Figure 9. Osteoclast-targeted antagomiR-214-3p treatment promotes bone formation in ageing OVX mice.

(a) A schematic diagram illustrating the experimental design. The female C57BL/6 mice were either ovariectomized or Sham operated at 6-month-old, and left untreated for 6 months. At 12-month-old, the OVX mice received eight consecutive intravenous injections with either PBS (OVX), (D-Asp)8-liposome (vehicle) alone (OVX+Veh), (D-Asp)8-liposome-antagomir nonsense control (OVX+NC) or (D-Asp)8-liposome-antagomir-214-3p (OVX+AMO), whereas the Sham mice received eight consecutive intravenous injections with PBS (Sham), at a weekly interval and killed 8 weeks after the first injection. Another group of OVX mice were killed at 12-month-old before treatment initiation as baseline (OVX-BS). (b) Real–time PCR analysis of the miR-214-3p levels in CTSK⁺ cells (Osteoclasts) and ALP⁺ cells (osteoblasts) isolated from cryosections of femur by laser-captured microdissection from the mice in each group. (c) Representative micro-CT images of the distal femur metaphysis from the mice in each group.

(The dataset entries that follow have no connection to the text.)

(** * tstat: the coverage aggregation engine

    A shallow embedding of [newCoverage] and its helpers ([percent],
    [newPackageCoverage], [PackageCoverage.add], [toFunctions], [isLower])
    together with the properties the specification states about them.

    Conventions of the embedding:
    - [int64] values are integers [Z]; additions wrap around as in Go.
      [int] is taken to be 64 bits wide, so [int(x)] of an [int64] is [x].
    - [float64] is Rocq's primitive binary64 type [float]; its operations are
      those of IEEE 754, specified by [SpecFloat].
    - a Go [string] is a sequence of bytes, here [string].
    - a Go [map\[string\]V] is a [gmap string V].  The order in which a
      [range] loop (or [maps.Values]) visits a map is unspecified in Go, so
      every function that iterates over a map takes the order from a
      [MapOrder]; the statements hold for every such order.
    - the packages [gocover] and [gofunc] are given by the fields the code
      reads; [newCoverage] takes the result of [gofunc.ByPackage] as its
      second argument.
    - pointers of the inputs are taken to be non-nil, and the records are
      updated functionally: no two [FileCoverage] pointers alias, each one is
      allocated by [newPackageCoverage].
    - a run-time panic (index out of range) is the result [None]. *)

From Stdlib Require Import ZArith Lia Floats Ascii.
From stdpp Require Import base option list gmap strings.

Set Warnings "-inexact-float".
Local Open Scope Z_scope.

(** ** Machine integers *)

Definition int64_min : Z := - 2 ^ 63.
Definition int64_max : Z := 2 ^ 63 - 1.

Definition is_int64 (z : Z) : Prop := int64_min <= z <= int64_max.

(** Two's complement wrap-around of a 64-bit signed result. *)
Definition wrap64 (z : Z) : Z := (z + 2 ^ 63) mod 2 ^ 64 - 2 ^ 63.

Definition int64_add (a b : Z) : Z := wrap64 (a + b).

(** [int(x)] for an [int64] [x]. *)
Definition int_of_int64 (z : Z) : Z := z.

(** ** Floating point *)

(** [float64(x)] for an [int64] [x]: the nearest binary64 value, ties to
    even.  [of_uint63] converts a 63-bit natural number that way. *)
Definition float_of_int64 (z : Z) : float :=
  if z =? int64_min then (-0x1p63)%float
  else if z <? 0 then (- of_uint63 (Uint63.of_Z (- z)))%float
  else of_uint63 (Uint63.of_Z z).

(** [math.Round] of the Go library, by its documentation: the nearest
    integer, halves away from zero; zeros, infinities and NaN are returned
    unchanged.  A finite [m * 2^e] with [0 <= e] is an integer already. *)
Definition Round (x : float) : float :=
  match Prim2SF x with
  | S754_finite s m e =>
      if 0 <=? e then x
      else
        let d := 2 ^ (- e) in
        let q := Z.pos m / d in
        let r := Z.pos m mod d in
        let n := if d <=? 2 * r then q + 1 else q in
        let a := of_uint63 (Uint63.of_Z n) in
        if s then (- a)%float else a
  | _ => x
  end.

Definition percent (num den : Z) : float :=
  if den =? 0 then 0%float
  else (Round (float_of_int64 num / float_of_int64 den * 1000) / 10)%float.

(** ** The readers' outputs (packages [gocover] and [gofunc]) *)

Module gocover.

Module FileStatements.
Record t := mk {
  Percent : float;
  Stmts : Z;
  CoveredStmts : Z
}.
End FileStatements.

Module PackageStatements.
Record t := mk {
  Package : string;
  Files : gmap string FileStatements.t;
  Stmts : Z;
  CoveredStmts : Z
}.
End PackageStatements.

End gocover.

Module gofunc.

Module Function.
Record t := mk {
  Function : string;
  File : string;
  Line : Z;
  Percent : float
}.
End Function.

Module FileFunctions.
Record t := mk {
  Functions : list Function.t
}.
End FileFunctions.

Module PackageFunctions.
Record t := mk {
  Package : string;
  Files : gmap string FileFunctions.t
}.
End PackageFunctions.

End gofunc.

(** ** The report *)

Module FunctionCoverage.
Record t := mk {
  Name : string;
  Percent : float;
  File : string;
  Line : Z;
  Internal : bool
}.
End FunctionCoverage.

Module FileCoverage.
Record t := mk {
  Name : string;
  Percent : float;
  Functions : list FunctionCoverage.t;
  Stmts : Z;
  CoveredStmts : Z
}.
End FileCoverage.

Module PackageCoverage.
Record t := mk {
  Name : string;
  Files : list FileCoverage.t
}.
End PackageCoverage.

Module Coverage.
Record t := mk {
  Percent : float;
  Packages : list PackageCoverage.t
}.
End Coverage.

(** ** Iteration order of maps *)

(** [range m] is the sequence of entries a loop over [m] visits: every
    entry once, in an order the language does not fix.  The order is a
    function of the map: a map visited twice is visited in the same order
    both times.  Go draws the order anew at every [range] statement; the runs
    in which one map is visited twice in two orders are those of
    [newCoverage_run] below, which takes an order for every visit. *)
Class MapOrder := {
  range : forall {V : Type}, gmap string V -> list (string * V);
  range_perm : forall (V : Type) (m : gmap string V), range m ≡ₚ map_to_list m
}.

(** [maps.Values]. *)
Definition maps_Values `{MapOrder} {V : Type} (m : gmap string V) : list V :=
  (range m).*2.

(** Two concrete orders: by key encoding, and the reverse of it. *)
Program Definition forward_order : MapOrder :=
  {| range := fun V m => map_to_list m |}.
Next Obligation. reflexivity. Qed.

Program Definition backward_order : MapOrder :=
  {| range := fun V m => reverse (map_to_list m) |}.
Next Obligation. intros V m. simpl. apply reverse_Permutation. Qed.

(** ** Function records *)

Definition isLower (c : Ascii.ascii) : bool :=
  let n := Z.of_N (Ascii.N_of_ascii c) in
  (97 <=? n) && (n <=? 122).

(** [s\[0\]]: the first byte, or a panic on the empty string. *)
Definition first_byte (s : string) : option Ascii.ascii :=
  match s with
  | EmptyString => None
  | String c _ => Some c
  end.
Definition listActiveTemplates (coupleId : string)
  : M (list InstallmentTemplate.t) :=
  PrismaInstallmentTemplateRepository.findActiveByCoupleId coupleId.

Definition listOverdueInstallments : M (list Installment.t) :=
  PrismaInstallmentRepository.findOverdueInstallments None.

Definition payInstallment (installmentId : string) (transaction_date : option Z)
  : M PayInstallmentUseCase.Output :=
  PayInstallmentUseCase.execute
    {| PayInstallmentUseCase.installment_id := installmentId;
       PayInstallmentUseCase.transaction_date := transaction_date |}.

End InstallmentController.

Module RecurringOccurrenceController.

Definition skipOccurrence (occurrenceId : string) : M string :=
  let* _u := PrismaRecurringOccurrenceRepository.markAsSkipped occurrenceId in
  ret "Occurrence skipped successfully".

End RecurringOccurrenceController.

(** ** The split of an amount in exact arithmetic

    The two amounts that [generateInstallments] rounds, with the
    arithmetic of [number] taken as exact (rationals): the quotient
    [total / count], and [total - (total / count) * (count - 1)]. *)

Module ExactAmounts.

(** [Math.round(x * 100) / 100] *)
Definition round2 (x : Q) : Q :=
  (inject_Z (Qfloor (x * inject_Z 100 + (1 # 2))) / inject_Z 100)%Q.

Definition regularAmount (total : Q) (count : Z) : Q :=
  round2 (total / inject_Z count)%Q.

Definition lastAmount (total : Q) (count : Z) : Q :=
  round2 (total - total / inject_Z count * inject_Z (count - 1))%Q.

End ExactAmounts.

(** ** Notions used in the statements *)

(** One application of the recurrence step of a template. *)
Definition step (tpl : RecurringTransactionTemplate.t) (d : Z) : Z :=
  GenerateRecurringOccurrencesUseCase.calculateNextDate d
    (RecurringTransactionTemplate.frequency tpl)
    (RecurringTransactionTemplate.interval tpl).

(** The first [n] cursor dates from [c]: [c], [step c], [step (step c)], ... *)
Fixpoint cursorsFrom (tpl : RecurringTransactionTemplate.t) (n : nat) (c : Z)
  : list Z :=
  match n with
  | O => []
  | S n' => c :: cursorsFrom tpl n' (step tpl c)
  end.

(** The generation horizon in the spec's words:
    [min(today + monthsAhead months, end_date or +infinity)]. *)
Definition horizon (today : Z) (tpl : RecurringTransactionTemplate.t)
    (monthsAhead : Z) : Z :=
  let h := JSDate.setMonth today (JSDate.getMonth today + monthsAhead) in
  match RecurringTransactionTemplate.end_date tpl with
  | Some e => Z.min h e
  | None => h
  end.

(** The world after [k] identifiers were drawn. *)
Definition drawn (k : nat) (w : World) : World :=
  {| now := now w; uuids := uuids w; rng := (k + rng w)%nat; tenant := tenant w;
     installments := installments w; occurrences := occurrences w;
     installmentTemplates := installmentTemplates w;
     recurringTemplates := recurringTemplates w;
     transactions := transactions w; accounts := accounts w |}.

(** The pending occurrences of template [tid] that a generator creates
    for the due dates [dates], the first one with the [k]-th identifier. *)
Fixpoint newOccurrences (w : World) (tid : string) (k : nat) (dates : list Z)
  : list RecurringOccurrence.t :=
  match dates with
  | [] => []
  | d :: rest =>
      {| RecurringOccurrence.id := uuids w k;
         RecurringOccurrence.template_id := tid;
         RecurringOccurrence.due_date := d;
         RecurringOccurrence.status := PENDING;
         RecurringOccurrence.transaction_id := None;
         RecurringOccurrence.created_at := now w;
         RecurringOccurrence.updated_at := now w |}
      :: newOccurrences w tid (S k) rest
  end.

(** Dates whose calendar day is not yet scheduled. *)
Definition unscheduled (existingDates : gset string) (dates : list Z) : list Z :=
  List.filter (fun d => negb (has existingDates (JSDate.toISODate d))) dates.

(** The identifier stream yields UUIDs. *)
Definition uuidsValid (w : World) : Prop :=
  forall k, Zod.is_uuid (uuids w k) = true.

(** The invariant of the spec on a schedule entry. *)
Definition linked (s : OccurrenceStatus) (tx : option string) : Prop :=
  tx <> None <-> s = PAID.

(** The cursor after [n] steps from [c]. *)
Fixpoint cursorAt (tpl : RecurringTransactionTemplate.t) (n : nat) (c : Z) : Z :=
  match n with
  | O => c
  | S n' => cursorAt tpl n' (step tpl c)
  end.

(** A row whose identifiers are UUIDs: the mapper reads it back as it is. *)
Definition readable (o : RecurringOccurrence.t) : Prop :=
  Zod.is_uuid (RecurringOccurrence.id o) = true
  /\ Zod.is_uuid (RecurringOccurrence.template_id o) = true
  /\ Zod.opt_uuid (RecurringOccurrence.transaction_id o) = true.

(** Iterations that are enough to bring a cursor at [cur] past [endDate]. *)
Definition fuelFor (endDate cur : Z) : nat :=
  S (Z.to_nat ((endDate - cur) / JSDate.msPerDay + 1)).

(** The calendar-day key of an occurrence in the set of existing dates. *)
Definition dateKey (o : RecurringOccurrence.t) : string :=
  JSDate.toISODate (RecurringOccurrence.due_date o).

(** ** Worked examples *)

(** A stream of distinct UUIDs (up to 10^12 of them). *)
Definition exampleUuid (k : nat) : string :=
  String.append "00000000-0000-4000-8000-" (JSDate.pad 12 (Z.of_nat k)).

Definition coupleId : string := "123e4567-e89b-12d3-a456-426614174000".
Definition payerId : string := "123e4567-e89b-12d3-a456-426614174001".
Definition accountId : string := "123e4567-e89b-12d3-a456-426614174002".
Definition categoryId : string := "123e4567-e89b-12d3-a456-426614174003".
Definition templateId : string := "123e4567-e89b-12d3-a456-426614174004".
Definition entryId : string := "123e4567-e89b-12d3-a456-426614174005".
Definition ledgerId : string := "123e4567-e89b-12d3-a456-426614174006".

(** An empty database at the instant [today]. *)
Definition emptyWorld (today : Z) : World :=
  {| now := today; uuids := exampleUuid; rng := O; tenant := coupleId;
     installments := []; occurrences := []; installmentTemplates := [];
     recurringTemplates := []; transactions := []; accounts := [] |}.

(** Scenario C: a monthly template starting on 2024-01-15, no end date. *)
Definition monthlyTemplate : RecurringTransactionTemplate.t :=
  {| RecurringTransactionTemplate.id := templateId;
     RecurringTransactionTemplate.couple_id := coupleId;
     RecurringTransactionTemplate.type := EXPENSE;
     RecurringTransactionTemplate.amount := 1500%float;
     RecurringTransactionTemplate.description := Some "Rent";
     RecurringTransactionTemplate.paid_by_id := payerId;
     RecurringTransactionTemplate.account_id := accountId;
     RecurringTransactionTemplate.is_couple_expense := true;
     RecurringTransactionTemplate.is_free_spending := false;
     RecurringTransactionTemplate.visibility := SHARED;
     RecurringTransactionTemplate.category := None;
     RecurringTransactionTemplate.frequency := MONTHLY;
     RecurringTransactionTemplate.interval := 1;
     RecurringTransactionTemplate.start_date := JSDate.ymd 2024 1 15;
     RecurringTransactionTemplate.end_date := None;
     RecurringTransactionTemplate.next_occurrence := JSDate.ymd 2024 1 15;
     RecurringTransactionTemplate.is_active := true |}.

(** The template stored, on 2024-01-01 at [ms] milliseconds past midnight. *)
Definition scenarioCAt (ms : Z) : World :=
  set_recurringTemplates [monthlyTemplate]
    (emptyWorld (JSDate.ymd 2024 1 1 + ms)).

Definition scenarioC : World := scenarioCAt 0.

Definition generateC (months_ahead : option Z)
  : GenerateRecurringOccurrencesUseCase.Input :=
  {| GenerateRecurringOccurrencesUseCase.template_id := templateId;
     GenerateRecurringOccurrencesUseCase.months_ahead := months_ahead |}.

(** A computation that does not write the recurring-template table. *)
Definition keepsTemplates {A} (c : M A) : Prop :=
  forall w r w', c w = (r, w') -> recurringTemplates w' = recurringTemplates w.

Scale bars, 1 mm. (d) The values of micro-CT parameters (BMD, BV/TV, Tb.Th and Tb.N) at the distal femur metaphysis from the mice in each group. (e) Representative images of new bone formation assessed by double labelling with calcein green and xylenol orange at the distal femur metaphysis from the mice in each group. Scale bars, 10 μm. (f) The values of bone histomorphometry parameters (MAR, BFR/BS) at the distal femur metaphysis from the mice in each group. The n value for each group is indicated at the top/bottom of each histogram. All data are the mean±s.d. *P<0.05. One-way ANOVA with a post-hoc test was performed.